Computer science and coding languages such as Markdown, python, java, C++ and more, have radically changed the way our society thinks about language, representation, communication, and art. In many ways, coding languages such as Markdown serve the same function as writing has years before the computer. The written word – in all its might and meanings — was used to record, communicate over distance, market ideas, promote businesses, display advertisements, flaunt political cartoons, adopt and adapt artistic forms. Writing as a technology has served as the crux of our society — extending nearly all aspects of our lives. The difference today, however, is that the technology of writing now exists in the digital sphere: computer language. In many ways, coding languages serve the same technological purpose as writing, but it is “newer” in the sense that it is “digital.” Computer languages have reincarnated and restructured the conception writing in today’s society, serving the same function as the written word but on a digital scale. As traditional forms of writing were used, coding languages are now used to represent facebook advertisements, applications, digital manuscripts, digital art, email, Microsoft software, etc. Liu would argue that what has changed since the advent of data science is not technology, but the medium itself — and that makes all the difference.

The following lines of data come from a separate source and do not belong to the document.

(** * nrekit/framework.py: the training and evaluation harness

    A shallow embedding of [Model.__accuracy__] and of the [Framework]
    class ([__load_model__], [item], [train], [eval]).

    Conventions of the embedding.
    - Python ints are [Z].  Python floats are exact rationals ([Q]):
      rounding, infinities and NaN are not represented; where PyTorch
      yields NaN (the mean of an empty tensor) the model says so with
      [None].  Float division raises [ZeroDivisionError] on a zero
      divisor, integer [%] likewise.
    - The objects a run mutates (the model, the data loaders, the file
      system) live in one store [St] that every method threads; an
      exception leaves the store as it was when it was raised.
    - Every method also yields the list of the actions it performed, in
      order: the lines written to standard output, the calls into the
      data loaders, what [model.loss()] and [model.accuracy()] returned,
      [torch.load], [torch.save], [os.makedirs], and the calls to and
      returns from [Framework.eval].  The progress lines and the test
      report are kept as the numbers they format.
    - The file system is a finite map from path strings to the checkpoint
      dict stored there, plus the set of directories known to exist.
    - [item] returns the one element of its argument in both of its
      branches; the test that chooses the branch, on the version string of
      PyTorch, is modelled on its own as [item_uses_index]. *)

From Stdlib Require Import ZArith QArith Lia Lqa List String Ascii.
From stdpp Require Import gmap strings list fin_maps.

Local Open Scope string_scope.
Local Open Scope list_scope.
Local Open Scope Z_scope.

(** ** Exceptions and results *)

Inductive exn : Type :=
| Exception (msg : string)      (* raise Exception(msg) *)
| KeyError (key : string)       (* d[key] on a dict without key *)
| TypeError                     (* a dict entry of the wrong kind *)
| RuntimeError                  (* tensor sizes that do not match, no flat view *)
| ZeroDivisionError
| FileNotFoundError (path : string).

Inductive res (A : Type) : Type :=
| Ok (a : A)
| Raise (e : exn).
Arguments Ok {A} a.
Arguments Raise {A} e.

(** ** Python arithmetic *)

(** [range(start, stop)] *)
Definition range (start stop : Z) : list Z := seqZ start (stop - start).

(** [a % b] on ints: the sign of the result follows the divisor, as
    [Z.modulo] does; a zero divisor raises. *)
Definition py_mod (a b : Z) : res Z :=
  if b =? 0 then Raise ZeroDivisionError else Ok (a mod b).

(** [x / y] on floats. *)
Definition py_div (x y : Q) : res Q :=
  if Qeq_bool y 0 then Raise ZeroDivisionError else Ok (x / y)%Q.

(** [x > y] on floats. *)
Definition py_gt (x y : Q) : bool :=
  match (y ?= x)%Q with Lt => true | _ => false end.

(** ** os.path *)

Definition newline : string := String (ascii_of_nat 10) EmptyString.

Definition startswith_sep (s : string) : bool :=
  match s with
  | String c _ => Ascii.eqb c "/"%char
  | EmptyString => false
  end.

Fixpoint endswith_sep (s : string) : bool :=
  match s with
  | EmptyString => false
  | String c EmptyString => Ascii.eqb c "/"%char
  | String _ r => endswith_sep r
  end.

(** [os.path.join(a, b)] (posixpath, two components). *)
Definition os_path_join (a b : string) : string :=
  if startswith_sep b then b
  else if (String.eqb a EmptyString || endswith_sep a)%bool then a +:+ b
  else a +:+ "/" +:+ b.

(** ** Model.__accuracy__ *)

(** A tensor is given by its elements in row-major order, which is what
    [view(-1)] exposes. *)
Definition Tensor : Type := list Z.

Definition view_flat (t : Tensor) : list Z := t.

(** [a == b] on two flat tensors of one length (elementwise). *)
Fixpoint tensor_eq (a b : list Z) : list bool :=
  match a, b with
  | x :: a', y :: b' => (x =? y) :: tensor_eq a' b'
  | _, _ => []
  end.

(** [a == b] with PyTorch's broadcasting: a one-element operand is
    compared with every element of the other one; other sizes that
    differ are a size error. *)
Definition tensor_eq_broadcast (a b : list Z) : res (list bool) :=
  if (length a =? length b)%nat then Ok (tensor_eq a b)
  else match a, b with
       | [x], _ => Ok (map (fun y => x =? y) b)
       | _, [y] => Ok (map (fun x => x =? y) a)
       | _, _ => Raise RuntimeError
       end.

(** [.type(torch.FloatTensor)] on a tensor of booleans. *)
Definition to_float (l : list bool) : list Q :=
  map (fun b : bool => if b then 1%Q else 0%Q) l.

Definition Qsum (l : list Q) : Q := fold_left Qplus l 0%Q.

(** [torch.mean]: the sum over the number of elements; NaN ([None]) on an
    empty tensor. *)
Definition torch_mean (l : list Q) : option Q :=
  match l with
  | [] => None
  | _ => Some (Qsum l / inject_Z (Z.of_nat (length l)))%Q
  end.

(** [Model.__accuracy__(pred, label)] *)
Definition __accuracy__ (pred label : Tensor) : res (option Q) :=
  match tensor_eq_broadcast (view_flat pred) (view_flat label) with
  | Ok eqs => Ok (torch_mean (to_float eqs))
  | Raise e => Raise e
  end.

(** The arithmetic mean of a sequence. *)
Definition mean (l : list Q) : Q :=
  (Qsum l / inject_Z (Z.of_nat (length l)))%Q.

(** The number of positions at which two sequences agree. *)
Fixpoint matches (pred label : list Z) : nat :=
  match pred, label with
  | x :: pred', y :: label' =>
      ((if Z.eq_dec x y then 1 else 0) + matches pred' label')%nat
  | _, _ => 0%nat
  end.

(** *** The arguments as tensor objects

    A tensor of an integer dtype, as [__accuracy__] meets it: its elements
    in row-major order, and whether its layout in memory admits the flat
    view that [view(-1)] asks for.  PyTorch decides the latter from the
    sizes and strides of the tensor; every contiguous tensor has a flat
    view, a transposed or strided one may have none.  On integer dtypes
    [==] compares the values exactly; a floating-point operand, which
    PyTorch would promote the other one to, is not represented. *)
Record TensorObj : Type := {
  data : Tensor;
  viewable : bool
}.

(** [t.view(-1)]: the elements as a flat tensor; RuntimeError when the
    tensor has no flat view. *)
Definition tensor_view (t : TensorObj) : res Tensor :=
  if viewable t then Ok (data t) else Raise RuntimeError.

(** The call [__accuracy__(pred, label)] on tensor objects: the operands
    of [==] are evaluated from left to right, [pred.view(-1)] then
    [label.view(-1)], and compared as [__accuracy__] does. *)
Definition accuracy_call (pred label : TensorObj) : res (option Q) :=
  match tensor_view pred with
  | Raise e => Raise e
  | Ok p =>
      match tensor_view label with
      | Raise e => Raise e
      | Ok l => __accuracy__ p l
      end
  end.

(** ** The monad of methods

    A method runs on a store, yields the actions it performed and either
    returns a value or raises; the store reached is kept in both cases. *)

Section Monad.
Context {S E : Type}.

Definition M (A : Type) : Type := S -> S * list E * res A.

Definition ret {A} (a : A) : M A := fun s => (s, [], Ok a).

Definition bind {A B} (m : M A) (f : A -> M B) : M B :=
  fun s =>
    match m s with
    | (s1, l1, Ok a) =>
        match f a s1 with (s2, l2, r) => (s2, l1 ++ l2, r) end
    | (s1, l1, Raise e) => (s1, l1, Raise e)
    end.

Definition raise {A} (e : exn) : M A := fun s => (s, [], Raise e).
Definition emit (ev : E) : M unit := fun s => (s, [ev], Ok tt).
Definition gets {A} (f : S -> A) : M A := fun s => (s, [], Ok (f s)).
Definition modify (f : S -> S) : M unit := fun s => (f s, [], Ok tt).
Definition lift {A} (r : res A) : M A := fun s => (s, [], r).

(** [for it in its: locals = body(it, locals)] *)
Fixpoint for_ {L} (its : list Z) (body : Z -> L -> M L) (locals : L) : M L :=
  match its with
  | [] => ret locals
  | it :: rest => bind (body it locals) (for_ rest body)
  end.

End Monad.
Arguments M : clear implicits.

Notation "x <- c ;; k" := (bind c (fun x => k))
  (at level 100, c at next level, k at level 200, right associativity).
Notation "c ;;; k" := (bind c (fun _ => k))
  (at level 100, k at level 200, right associativity).

(** The parts of a run. *)
Definition store {S E A} (x : S * list E * res A) : S := fst (fst x).
Definition actions {S E A} (x : S * list E * res A) : list E := snd (fst x).
Definition outcome {S E A} (x : S * list E * res A) : res A := snd x.

(** A run that comes after the actions [l]. *)
Definition after {S E A} (l : list E) (x : S * list E * res A)
  : S * list E * res A :=
  (store x, l ++ actions x, outcome x).

(** ** The model and the collaborators of the harness *)

(** [Model]: the module's parameters (with those of the sentence
    encoder), the last loss and accuracy, and the flags of [nn.Module]. *)
Record Model (Params : Type) : Type := {
  state_dict : Params;
  _loss : Q;
  _accuracy : Q;
  training : bool;
  on_cuda : bool
}.
Arguments state_dict {Params} m.
Arguments _loss {Params} m.
Arguments _accuracy {Params} m.
Arguments training {Params} m.
Arguments on_cuda {Params} m.

(** [Model.__init__] *)
Definition Model_init {Params} (sd : Params) : Model Params :=
  {| state_dict := sd; _loss := 0; _accuracy := 0;
     training := true; on_cuda := false |}.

When McLuhan’s work is reimagined in conjunction with that of Liu’s, one might understand the relationship between technology and society as reflexive — deeply embedded within one another, influencing how the other is interpreted, adapted, and changed. With these social and technological changes (which Liu conceptualizes occurring within an ecological system), we often think of media and technology as a function of society. But the reality of such social and technological advances is that both adapt together and simultaneously. Technology is an extension of ourselves; media is a function of society; but society, too, is a function of “new media.” In other words, technology and its implications are shaped by societal systems, yet society as a system itself is intricately shaped and changed by techonology. Perhaps this is the core significance of McLuhan’s argument when he iterates: the medium is the message — something that is innately structured and simultaneously structuring.
In the example of Christopher Woods’ Interpreting Visible Languages, Woods correlates the expansion of Mesopotamian civilization with the appearance of writing. Uruk, a Mesopotamian city-state, demonstrated a “dramatic increase in the sociocultural complexity that defined the city-state at the end of the fourth millennium.” Several texts found in Uruk revealed how writing adapted societal life — via the presence of administrative texts documenting transactions, as well property, material, and labor management. Conversely, as writing facilitated sociocultural development, increasing societal complexity also adapted and advanced writing and its uses as a medium within an advancing Uruk society. Social and technological change were thus co-adaptive and interdependent.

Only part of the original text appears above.